(** [user.rate_type == "gpt-4"] picks the column that is checked and
    charged. *)
Definition chat_kind (user : User) : rate_kind :=
  if String.eqb (rate_type user) "gpt-4" then gpt4_kind else gpt35_kind.

(** The rejection of [check_rate_limit] is sent with [reply_text], outside
    any [try]. *)
Definition send_rejection (w : world) (r : option rejection) : outcome * world :=
  match r with
  | Some r => transport w (send_notice (Rejected r))
  | None => (Ok, w)
  end.

(** The body of the [try] of [prompt], from the generation to the debit. *)
Definition answer (U : utils) (db : DB) (w : world) (upd : Update)
    (user : User) (gen : generation) : DB * world :=
  match gen with
  | Streamed items raises =>
      let '(o, w1) := transport w reply_chat_action in
      match o with
      | Ok =>
          match stream_loop U initial_loop w1 items with
          | Returned w2 => (db, w2)
          | Aborted w2 => chat_fail db w2
          | Continue s w2 =>
              if raises then chat_fail db w2
              else (debit_row db user (from_user_id upd) (chat_kind user)
                      (total_tokens s), w2)
          end
      | _ => chat_fail db w1
      end
  | Answered r =>
      wrap_with_indicator (fun w =>
        match r with
        | None => chat_fail db w
        | Some (response, total_tokens) =>
            if is_direct_result U response then
              let '(o, w1) := transport w handle_direct_result in
              match o with
              | Ok => (debit_row db user (from_user_id upd) (chat_kind user)
                         total_tokens, w1)
              | _ => chat_fail db w1
              end
            else
              let '(sent, w1) := send_chunks w true (split_into_chunks U response) in
              if sent then
                (debit_row db user (from_user_id upd) (chat_kind user)
                   total_tokens, w1)
              else chat_fail db w1
        end) w
  end.

(** [prompt] *)
Definition prompt (U : utils) (today : Z) (db : DB) (w : world)
    (upd : Update) (gen : generation) : DB * world :=
  if negb (is_new_message upd) then (db, w)
  else
    match get_user db (effective_chat_id upd) with
    | None => (db, record w (Uncaught AttributeError))
    | Some user =>
        match check_rate_limit db today (effective_chat_id upd)
                (Some (chat_kind user)) with
        | Raised e => (db, record w (Uncaught e))
        | Done (user, okay, rejected) =>
            let '(o, w1) := send_rejection w rejected in
            match o with
            | Ok =>
                if negb okay then (db, w1)
                else if negb (passes_group_filter upd) then (db, w1)
                else answer U db w1 upd user gen
            | _ => (db, record w1 (Uncaught TransportError))
            end
        end
    end.

(** The [except Exception as e] of [_generate] in [tts]. *)
Definition tts_fail (db : DB) (w : world) : DB * world :=
  let '(o, w1) := transport (record w Logged) (send_notice TtsFail) in
  match o with
  | Ok => (db, w1)
  | _ => (db, record w1 (Uncaught TransportError))
  end.

(** [tts]: [allowed] stands for the configuration switch and the budget
    check, [query_empty] for [tts_query == ""], [speech] for the result of
    [generate_speech]: the length of the text, or an exception ([None]). *)
Definition tts (today : Z) (db : DB) (w : world) (upd : Update)
    (allowed query_empty : bool) (speech : option Z) : DB * world :=
  if negb allowed then (db, w)
  else
    match check_rate_limit db today (effective_chat_id upd) (Some tts_kind) with
    | Raised e => (db, record w (Uncaught e))
    | Done (user, okay, rejected) =>
        let '(o, w1) := send_rejection w rejected in
        match o with
        | Ok =>
            if negb okay then (db, w1)
            else if query_empty then (db, snd (transport w1 (send_notice Help)))
            else
              wrap_with_indicator (fun w =>
                match speech with
                | None => tts_fail db w
                | Some text_length =>
                    let '(o, w2) := transport w reply_voice in
                    match o with
                    | Ok => (debit_row db user (from_user_id upd) tts_kind
                               text_length, w2)
                    | _ => tts_fail db w2
                    end
                end) w1
        | _ => (db, record w1 (Uncaught TransportError))
        end
    end.

(** ** A concrete configuration *)

(** Modelled from the spec: [split_into_chunks] of [utils] splits "into
    fixed-size chunks at the transport's length cap", 4096 characters.
    [chunk] is the chunk being filled, in reverse, and [room] the number of
    characters it can still take. *)
Fixpoint chunks_from (cap room : nat) (chunk : list ascii) (text : string)
    : list string :=
  match text with
  | EmptyString =>
      match chunk with
      | [] => []
      | _ => [string_of_list_ascii (rev chunk)]
      end
  | String c rest =>
      match room with
      | O => string_of_list_ascii (rev chunk) :: chunks_from cap (cap - 1) [c] rest
      | S room' => chunks_from cap room' (c :: chunk) rest
      end
  end.

Definition fixed_size_chunks (text : string) : list string :=
  chunks_from 4096 4096 [] text.

(** Helpers for running the loop on examples: chunks of 4096 characters,
    a cutoff of 15 characters whatever the content, and no content taken
    for a direct result. *)
Definition sample_utils : utils :=
  mkUtils fixed_size_chunks (fun _ => 15) (fun _ => false).

(** A world in which nothing has happened yet. *)
Definition fresh_world (outcomes : list outcome) : world := mkWorld outcomes 0 [].

(** A tier table of four entries, the number [change_rate] offers; the
    configuration file is outside this development and the figures are
    examples. *)
Definition sample_rates : Rates :=
  [ ("base", mkRate "Basic" 0 5 10 10 1000 290);
    ("pro", mkRate "Pro" 0 100000 50 60 20000 590);
    ("gpt-4", mkRate "GPT-4" 50000 200000 100 120 50000 1490);
    ("unlimited", mkRate "Unlimited" 500000 1000000 300 300 100000 2990) ].

(** A trial account as [start] creates it from [sample_rates], valid up
    to day 100. *)
Definition sample_user (cid : Z) : User :=
  mkUser cid (Some "alice") 0 5 10 10 1000 100 "base" true None "gpt35" "assistant".

(** ** Slices, and [mask_api_key] *)

(** How [s[a:b]] reads an index on a sequence of length [n]: a negative
    index counts from the end, and the result is brought into [0 .. n]. *)
Definition slice_index (n : nat) (k : Z) : nat :=
  Z.to_nat (Z.max 0 (Z.min (Z.of_nat n) (if k <? 0 then k + Z.of_nat n else k))).

(** [l[start:stop]], either bound possibly left out. *)
Definition py_slice {A : Type} (l : list A) (start stop : option Z) : list A :=
  let n := length l in
  let lo := match start with None => 0%nat | Some k => slice_index n k end in
  let hi := match stop with None => n | Some k => slice_index n k end in
  firstn (hi - lo) (skipn lo l).

Definition str_slice (s : string) (start stop : option Z) : string :=
  string_of_list_ascii (py_slice (list_ascii_of_string s) start stop).

(** [mask_api_key]: [api_key[:6] + "..." + api_key[-4:]] *)
Definition mask_api_key (api_key : string) : string :=
  (str_slice api_key None (Some 6) ++ "..."
   ++ str_slice api_key (Some (-4)) None)%string.

(** ** The assistant menu and the preference callbacks *)

(** An entry of [presets.json], as far as the code reads it. *)
Record Preset : Type := mkPreset {
  p_name : string;
  p_welcome_message : string
}.

(** [self.presets], in the order of the file. *)
Abbreviation Presets := (list (string * Preset)).

(** [self.presets[key]] *)
Fixpoint presets_get (presets : Presets) (key : string) : option Preset :=
  match presets with
  | [] => None
  | (k, p) :: rest => if String.eqb k key then Some p else presets_get rest key
  end.

(** A button of the menu: a preset with its [callback_data], or a page
    turner, whose [callback_data] is [f"assistant_page_{page}"]. *)
Inductive button : Type :=
  | PresetButton (name : string) (callback_data : string)
  | PageButton (label : string) (page : Z).

(** [presets[preset]["name"]] for a key taken from the dictionary. *)
Definition preset_name (presets : Presets) (preset : string) : string :=
  match presets_get presets preset with
  | Some p => p_name p
  | None => ""
  end.

(** The computation of [assistant]: the page shown, the number of pages
    and the keyboard.  [page] is [None] for the command and the number in
    the callback data otherwise; [page or 1] takes [0] for absent. *)
Definition assistant_menu (presets : Presets) (user : User) (page : option Z)
    : Z * Z * list (list button) :=
  let presets_keys := map fst presets in
  let presets_keys := if String.eqb (rate_type user) "base"
                      then py_slice presets_keys None (Some 5)
                      else presets_keys in
  let page_size := 5 in
  let total_pages := (Z.of_nat (length presets_keys) + page_size - 1) / page_size in
  let current_page := match page with
                      | None => 1
                      | Some p => if p =? 0 then 1 else p
                      end in
  let start_index := (current_page - 1) * page_size in
  let end_index := Z.min (start_index + page_size) (Z.of_nat (length presets_keys)) in
  let keyboard :=
    map (fun preset =>
           [PresetButton (preset_name presets preset) ("change_mode_" ++ preset)%string])
      (py_slice presets_keys (Some start_index) (Some end_index)) in
  let navigation_buttons :=
    (if 1 <? current_page then [PageButton "<<" (current_page - 1)] else [])
    ++ (if current_page <? total_pages then [PageButton ">>" (current_page + 1)]
        else []) in
  (current_page, total_pages,
   if 1 <? total_pages then keyboard ++ [navigation_buttons] else keyboard).

(** [assistant]: the row of the chat is read first. *)
Definition assistant (presets : Presets) (db : DB) (effective_chat : Z)
    (page : option Z) : result (Z * Z * list (list button)) :=
  match get_user db effective_chat with
  | None => Raised AttributeError
  | Some user => Done (assistant_menu presets user page)
  end.

(** What the [change_model_] callback answers with. *)
Inductive model_reply : Type :=
  | NoReply                        (* the model is the current one *)
  | NeedsGpt4Tier                  (* only on the GPT-4 tier *)
  | KeyboardFor (model : string).  (* model_keyboard(model) *)

(** The [change_model_] branch of [handle_callback_inline_query]; [model]
    is what follows the prefix in the callback data. *)
Definition change_model (db : DB) (effective_chat : Z) (model : string)
    : result (DB * model_reply) :=
  match get_user db effective_chat with
  | None => Raised AttributeError
  | Some user =>
      if String.eqb (default_model user) model then Done (db, NoReply)
      else if negb (String.eqb (rate_type user) "gpt-4") then Done (db, NeedsGpt4Tier)
      else Done (update_user_field db effective_chat Col_default_model model,
                 KeyboardFor model)
  end.

(** The [change_mode_] branch: the preset is looked up before the write,
    and its welcome message is what is sent. *)
Definition change_mode (presets : Presets) (db : DB) (effective_chat : Z)
    (mode : string) : result (DB * string) :=
  match presets_get presets mode with
  | None => Raised KeyError
  | Some preset =>
      Done (update_user_field db effective_chat Col_default_preset mode,
            p_welcome_message preset)
  end.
▬▬▬
The task: The response should hold exactly the lines starting at the line with "chunks_from 4096 4096 [] text." and ending at the line with "mkUtils fixed_size_chunks (fun", and no other line of the material above.

Finished task:
  chunks_from 4096 4096 [] text.

(** Helpers for running the loop on examples: chunks of 4096 characters,
    a cutoff of 15 characters whatever the content, and no content taken
    for a direct result. *)
Definition sample_utils : utils :=
  mkUtils fixed_size_chunks (fun _ => 15) (fun _ => false).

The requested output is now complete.